I just wanted to share my thoughts as many of you are taking your boards soon. I passed my ANCC FNP exam today. In January I sent my application to ANCC and pre-registered to have my transcripts sent from my school to both the ANCC and BON. I graduated on May 11 and my transcripts were sent from my school on May 20th. It took about a week and a half for my transcripts to arrive and be processed at ANCC/BON. I got my ATT from ANCC on May 31st. During this time I decided to register for the AANP exam as well (figured if I failed one I'd have the other to fall back on). AANP processed my application fairly quickly and I got the ATT one week (today) after my ANCC (except you really have to wait like another week to actually schedule exam for AANP as prometric has to give you the identification number whereas ANCC gave me the number immediately...so that was kind of weird).

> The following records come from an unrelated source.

Lemma sig_ready : ∃ T, handler_ready SIGUSR1 usr1_action T 0x10000 1 (λ _, 0x80001000) (sig_proc 0x10800).
Proof.
  destruct one_world_ok as (T & Hw & Hl & Hrc). pose proof one_pages as Hp. exists T. split.
  - reflexivity.
  - split; reflexivity.
  - split; [discriminate|reflexivity].
  - clear. intros Hin. rewrite !elem_of_cons, elem_of_nil in Hin. destruct Hin as [Hin|[Hin|[Hin|[]]]]; by vm_compute in Hin.
  - reflexivity.
  - split; [exact Hw|by split_and!| |intros; lia].
    intros k Hk. assert (k = 0) as -> by lia. split_and!.
    + exists MF_URWX. split; [done|]. split; [done|exact Hl].
    + split; [lia|done].
    + change (p_world (sig_proc 0x10800)) with one_world. unfold strong_count. rewrite Hrc. clear. simpl. lia.
    + change (p_world (sig_proc 0x10800)) with one_world. exists zero_page. split; [exact Hp|]. apply length_replicate.
  - clear. split; [by vm_compute|by vm_compute].
  - clear. split; [reflexivity|]. split; [|reflexivity].
    assert (tf_x (cx_of (sig_proc 0x10800)) = <[2%nat := 0x10800]> (Z.of_nat <$> seq 0 32)) as -> by reflexivity.
    cbn [seq fmap list_fmap insert list_insert]. repeat (constructor; [word_lia|]). constructor.
Qed.

Lemma signal_handler_roundtrip_witness :
  ∃ p3, handle_signal any_ops return_now (λ _ _ p, Val (Ok 0, p)) (λ _, 1) (λ _, 0) 1 SIGUSR1 (sig_proc 0x10800) = Val (tt, p3) ∧
    tf_sepc (cx_of p3) = 0x10e00 ∧ tf_x (cx_of p3) !! 5%nat = Some 5.
Proof.
  destruct sig_ready as [T HT].
  destruct (signal_handler_roundtrip any_ops return_now (λ _ _ p, Val (Ok 0, p)) (λ _, 1) (λ _, 0) SIGUSR1 usr1_action T 0x10000 1 (λ _, 0x80001000) (sig_proc 0x10800) HT)
    as (f & p1 & E & _ & Hr1 & Hret).
  destruct (Hret 1%nat (add_utime 0 (put_cx clobbered p1)) T (λ _, 0x80001000)) as (p3 & E3 & H1 & H2 & _).
  - assert (pcb_exit_code (p_pcb p1) = None) as Hx.
    { assert (match signal_enter any_ops SIGUSR1 (sig_proc 0x10800) with Val (_, q) => pcb_exit_code (p_pcb q) | Panic => None end = None) as Hc
        by (clear; vm_compute; reflexivity). by rewrite E in Hc. }
    cbn [handler_loop]. rewrite Hx. unfold handle_syscall, return_now. cbn [mbind outcome_bind]. cbv zeta.
    assert (∀ q : Proc unit unit, cx_of (add_utime (0 -w 0) q) = cx_of q) as Hu by done. rewrite Hu, put_cx_cx. reflexivity.
  - apply (run_ok_put _ _ _ _ p1); [done|exact Hr1].
  - done.
  - exists p3. split; [exact E3|]. split; [exact H1|]. rewrite H2 by lia. reflexivity.
Defined.

Lemma frame_refused_loses_mask_witness :
  ∃ p', handle_signal any_ops return_now (λ _ _ p, Val (Ok 0, p)) (λ _, 1) (λ _, 0) 1 SIGUSR1 (sig_proc 0x10100) = Val (tt, p') ∧
    tcb_sigmask (p_tcb p') = mkSigProcMask 4 ∧ tcb_sigmask (p_tcb (sig_proc 0x10100)) ≠ mkSigProcMask 4.
Proof.
  destruct (frame_refused_loses_mask any_ops return_now (λ _ _ p, Val (Ok 0, p)) (λ _, 1) (λ _, 0) 1 SIGUSR1 usr1_action (sig_proc 0x10100))
    as (p' & E & Hm & _); try (vm_compute; reflexivity).
  - intros Hin. rewrite !elem_of_cons, elem_of_nil in Hin. destruct Hin as [Hin|[Hin|[Hin|[]]]]; by vm_compute in Hin.
  - exists p'. split; [exact E|]. split; [exact Hm|discriminate].
Defined.
(** ** Failing to start a program *)
Lemma k_world_pcb {A} (m : ST (World S) A) (p : Proc S H) a p' : k_world m p = Val (a, p') → p_pcb p' = p_pcb p.
Proof. unfold k_world. destruct (m (p_world p)) as [[? w]|]; [|done]. by intros [= _ <-]. Qed.
Lemma k_fs_pcb {A} (m : vfs S A) (p : Proc S H) a p' : k_fs m p = Val (a, p') → p_pcb p' = p_pcb p.
Proof. unfold k_fs. destruct (m (w_fs (p_world p))) as [[? w]|]; [|done]. by intros [= _ <-]. Qed.

Lemma exec_clear_empties p r p' : exec_clear p = Val (r, p') → pcb_memset (p_pcb p') = [].
Proof.
  unfold exec_clear. destruct (k_world _ p) as [[? p1]|]; [|done]. cbn [mbind outcome_bind]. unfold clear_memset, memset_clear, mbind, st_bind, outcome_bind.
  destruct (st_iter _ (pcb_memset (p_pcb p1)) _) as [[? w]|]; [|done]. simpl.
  intros ->%k_world_pcb. simpl. by destruct (p_pcb p1).
Qed.

Lemma read_program_pcb path p r p' : read_program path p = Val (r, p') → p_pcb p' = p_pcb p.
Proof.
  unfold read_program, vfs_bind. intros E. destruct (k_fs _ p) as [[[file|] p1]|] eqn:E1; [|by injection E as _ <-; eapply k_fs_pcb|done].
  apply k_fs_pcb in E1 as <-. destruct (k_fs _ p1) as [[[size|] p2]|] eqn:E2; [|by injection E as _ <-; eapply k_fs_pcb|done].
  apply k_fs_pcb in E2 as <-. destruct (k_world _ p2) as [[res p3]|] eqn:E3; [|done]. apply k_world_pcb in E3 as <-.
  cbn [mbind outcome_bind] in E. destruct res as [frames|]; [|done]. cbn [unwrap mbind outcome_bind] in E.
  destruct (head frames) as [f0|]; [|done]. cbn [unwrap mbind outcome_bind] in E.
  destruct (k_fs _ p3) as [[[bs|e] p4]|] eqn:E4; [| |done]; apply k_fs_pcb in E4 as <-; cbn [mbind outcome_bind] in E;
    destruct (k_world _ p4) as [[? p5]|] eqn:E5; try done; apply k_world_pcb in E5 as <-; cbn [mbind outcome_bind] in E.
  - destruct (assert_ _); [|done]. by injection E as _ <-.
  - by injection E as _ <-.
Qed.
(* ===== verification/Socket.v ===== *)
(** * Sockets ([kernel/src/socket.rs], [user/socket_pair.rs], [syscall/socket.rs])

    A [Socket] wraps a connection of the network stack ([lose_net_stack], a
    third-party crate under [vendor]) with a buffer for what a short read left over; a socket
    pair is one queue behind two descriptors.  The stack is an instance of
    [NetStack]: its state [N], its connections [C] and the methods the kernel
    calls.  The syscalls work over any file-system store that contains the
    sockets ([Host]). *)

From S2P Require Import Prelude Bytes Frame PageTable Signal Path Vfs File Time Futex MemSet Process Mm Shm Fork Fd.
Local Open Scope Z_scope.

(** ** The network stack *)
Record SocketAddrV4 := mkAddr { sa_ip : list Z; sa_port : Z }.

Inductive NetServerError :=
  | Unsupported | EmptyClient | EmptyData | NoUdpRemoteAddress | ServerNotExists | PortWasUsed | Blocking.

Inductive SocketType := TCP | UDP | RAW_TYPE.

(** [Result<A, NetServerError>] *)
Definition NRes (A : Type) : Type := (A + NetServerError)%type.

Class NetStack (N C : Type) := {
  blank_tcp : N → C * N;
  blank_udp : N → C * N;
  tcp_is_used : Z → N → bool;
  udp_is_used : Z → N → bool;
  get_tcp : Z → N → option C;
  get_udp : Z → N → option C;
  si_sendto : C → list Z → option SocketAddrV4 → N → NRes Z * N;
  si_recv_from : C → N → NRes (list Z * SocketAddrV4) * N;
  si_bind : C → SocketAddrV4 → N → NRes unit * N;
  si_listen : C → N → NRes unit * N;
  si_connect : C → SocketAddrV4 → N → NRes unit * N;
  si_accept : C → N → NRes C * N;
  si_readable : C → N → NRes bool;
  si_get_local : C → N → NRes SocketAddrV4;
  si_get_protocol : C → N → NRes SocketType;
  si_get_remote : C → N → NRes SocketAddrV4;
  si_is_closed : C → N → NRes bool;
  si_close : C → N → NRes unit * N
}.

(** [Result::unwrap], [Result::expect] *)
Definition n_unwrap {A} (r : NRes A) : outcome A := match r with inl a => Val a | inr _ => Panic end.
Definition n_is_ok {A} (r : NRes A) : bool := match r with inl _ => true | inr _ => false end.
(** The descriptor is open and its inode, polled in the store of [p], reports
    one of the events. *)
Definition ev_ready (n : Z) (p : Proc S H) (x : Z * EpollEvent) : bool :=
  match fd_inode_of n p x.1 with
  | Some h => match poll_answer ops h (to_poll (ev_events x.2)) (w_fs (p_world p)) with
              | Ok v => negb (v =? POLL_NONE)
              | Err _ => false
              end
  | None => false
  end.

(** Every open descriptor names an open file. *)
Definition fd_closed (n : Z) (p : Proc S H) : Prop := ∀ fd g, 0 ≤ fd → fd_view n p fd = Some g → is_Some (p_files p !! g).

(** The inodes the descriptors [fds] are open on are among [watched]. *)
Definition fds_watched (n : Z) (p : Proc S H) (watched : H → Prop) (fds : list Z) : Prop :=
  ∀ fd h, fd ∈ fds → fd_inode_of n p fd = Some h → watched h.

(** The state after polls: only the store differs. *)
Definition with_fs (s : S) (p : Proc S H) : Proc S H := set_world (set_fs s (p_world p)) p.

Lemma with_fs_same (p : Proc S H) : with_fs (w_fs (p_world p)) p = p.
Proof. by destruct p as [[] ? ? ? ? ? ? ? ?]. Qed.

Lemma fd_wf_with_fs n s p : fd_wf n p → fd_wf n (with_fs s p).
Proof. by intros []. Qed.

Section stable.
Context (watched : H → Prop) (I : S → Prop) (stable : polls_stable ops watched I).
(* ===== verification/Tasks.v ===== *)
(** * Tasks of the whole system ([kernel/src/syscall/task.rs], [WaitPid])

    Several tasks at once: the shared memory and file system, the control
    blocks of all processes and threads, and the executor's tables.  A call
    runs on behalf of one task; calls that concern only the caller are those of
    the other files, run in its view of the system ([on_task]). *)

From S2P Require Import Prelude Bytes Frame PageTable Signal Path Vfs File Time Futex Executor MemSet Process Mm Shm Fork Fd.
Local Open Scope Z_scope.

(** ** [CloneFlags] *)
Definition CLONE_THREAD : Z := 0x00010000.
Definition CLONE_SETTLS : Z := 0x00080000.
Definition CLONE_PARENT_SETTID : Z := 0x00100000.
Definition CLONE_CHILD_CLEARTID : Z := 0x00200000.
Definition CLONE_CHILD_SETTID : Z := 0x01000000.
(** [CloneFlags::from_bits_truncate]: all bits up to [CLONE_IO] are declared. *)
Definition clone_flags (bits : Z) : Z := Z.land bits 0xffffffff.

Definition set_clear_child_tid (v : Z) (t : ThreadControlBlock) : ThreadControlBlock :=
  let '(mkTcb a1 a2 _ a4 a5 a6 a7 a8 a9 a10) := t in mkTcb a1 a2 v a4 a5 a6 a7 a8 a9 a10.
Definition set_exit_signal (v : Z) (t : ThreadControlBlock) : ThreadControlBlock :=
  let '(mkTcb a1 a2 a3 a4 a5 a6 _ a8 a9 a10) := t in mkTcb a1 a2 a3 a4 a5 a6 v a8 a9 a10.

Section tasks.
Context {S H : Type} (ops : INodeOps S H).

(** A task: its page table, the process whose control block it shares, its
    (weak) parent and its own control block. *)
Record UserTask := mkUserTask {
  ut_root : Z;
  ut_pid : Z;
  ut_parent : option Z;
  ut_tcb : ThreadControlBlock
}.

(** [sy_calls] are tasks that suspended calls keep a reference to: the new task
    of a [clone] that has not been spawned yet. *)
Record Sys := mkSys {
  sy_world : World S;
  sy_mounted : MOUNTED_FS H;
  sy_files : gmap Z (File H);
  sy_kern : Kern;
  sy_pcbs : gmap Z (ProcessControlBlock H);
  sy_tasks : gmap Z UserTask;
  sy_exec : Exec (Fut := unit);
  sy_calls : list Z
}.
Notation Y := (ST Sys).
Definition mem_step (o : mem_op) : ST Sys unit :=
  match o with
  | MStore tid v b => on_task tid (user_store1 ops v b)
  | MSetTid tid ptr => _ ← sys_set_tid_address tid ptr; mret tt
  | MFork tid => _ ← clone_start ops tid FORK 0 0 0 0; mret tt
  | MSpawn id => _ ← clone_finish id; mret tt
  | MExit tid code => _ ← sys_exit_group ops tid code; mret tt
  end.
Definition mem_run (l : list mem_op) : ST Sys unit := st_iter mem_step l.

(** What the file system has to give: the directories of the processes and the
    terminal open, now and after they were opened. *)
Context (fs_ok : S → Prop) (mnt : MOUNTED_FS H) (is_dir : PathBuf → Prop).
Record fs_opens : Prop := {
  fo_dir : ∀ s path, fs_ok s → is_dir path → ∃ d s', file_open ops mnt path O_DIRECTORY s = Val (Ok d, s') ∧ fs_ok s';
  fo_tty : ∀ s, fs_ok s → ∃ f s', file_open ops mnt (pb_from "/dev/ttyv0") O_RDWR s = Val (Ok f, s') ∧ fs_ok s'
}.

(** *** The relation between the system and the specification *)
(** [N] bounds the pages of a process. *)
Context (N : nat).

(** A process with one thread and no System V segment, its space and its
    memory; the pages it has to itself are on frames with one reference. *)
Record member (s : Sys) (a : Machine) (x : Z * Space) : Prop := {
  mb_task : ∃ u m, sy_tasks s !! x.1 = Some u ∧ ut_pid u = x.1 ∧ ut_root u = sp_root x.2 ∧
    mc_procs a !! x.1 = Some m ∧ tcb_clear_child_tid (ut_tcb u) = my_clear m;
  mb_pcb : ∃ b cwd, sy_pcbs s !! x.1 = Some b ∧ pcb_memset b = sp_areas x.2 ∧ pcb_shms b = [] ∧ (pcb_threads b).*1 = [x.1] ∧
    sy_files s !! pcb_curr_dir b = Some cwd ∧ is_dir (f_path_buf cwd);
  mb_mem : ∃ m, mc_procs a !! x.1 = Some m ∧ my_pages m = vaddrs (sp_areas x.2) ∧ (length (my_pages m) ≤ N)%nat ∧
    ∀ v, on_pages (my_pages m) v → load (w_phys (sy_world s)) (sp_root x.2) v = my_bytes m v;
  mb_own : ∀ m A, mc_procs a !! x.1 = Some m → A ∈ my_own m → A ∈ my_pages m ∧
    ∀ y, y ∈ trackers_of (sp_areas x.2) → mt_vaddr y = A → w_rc (sy_world s) !! mt_tracker y = Some 1%nat;
  mb_id : x.1 ≤ mc_next a
}.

Before I had scheduled my exam I started reading through Fitzgerald Nurse Practitioner Certification Examination and Practice Preparation 3rd Ed. I also have her CD's as well as Barkley's but really didn't like hearing their voices and I don't do well with auditory learning anyways. One week before my exam I started to really study - I finished the Fitzgerald book - while studying I actually made notes of things I needed to remember or what I thought they might ask me - so I have a huge notebook of notes that I intended to go review but never did. I still think this really helped instill some of the tough stuff. I also did the APEA Q Bank and I think it was helpful although a little pricey. I started to memorize the questions/answers after awhile so that wasn't helpful. 5 days before the exam I bought 5 practice exams from familynpprep.com and I did one each evening after studying - I recommend this! I studied for like 12 hours each day one week before the exam - I did this for NCLEX too and it seems to work for me. I went back through the questions and read the rationales for each one - even ones that I got right. Another thing I did was research something that I didn't know if it came up in the practice exam - terms, meds, diseases etc. I think that was very helpful. One last thing I did was I bought the ANCC book from the ANCC site - it also was pricey but contained extremely valuable information about the dreaded part of the ANCC which was the professional/legal section. At least read the first few chapters if you can as some of the questions were derived directly from there. Unfortunately I did not have time to finish the ANCC book prior to my test, but I actually plan on referring to it for practice as well - it's nice and thorough. I know a lot of people don't want to sign up for the ANCC d/t the legal questions etc. but actually it did not seem like there were THAT many and I think you could use common sense to answer quite a few of them. That being said, the questions that I really had NO CLUE were some of the legal/research ones whereas the clinical ones were pretty straight forward.
WHEW! So hopefully that helps anyone studying right now. I know I was really looking for some udpated information while I was studying and couldn't find much.
ps. my exam did not tell me I passed right away - the screen was blank for a long time then just told me thank you. I had to wait until the lady printed it out and gave me the paper saying I passed.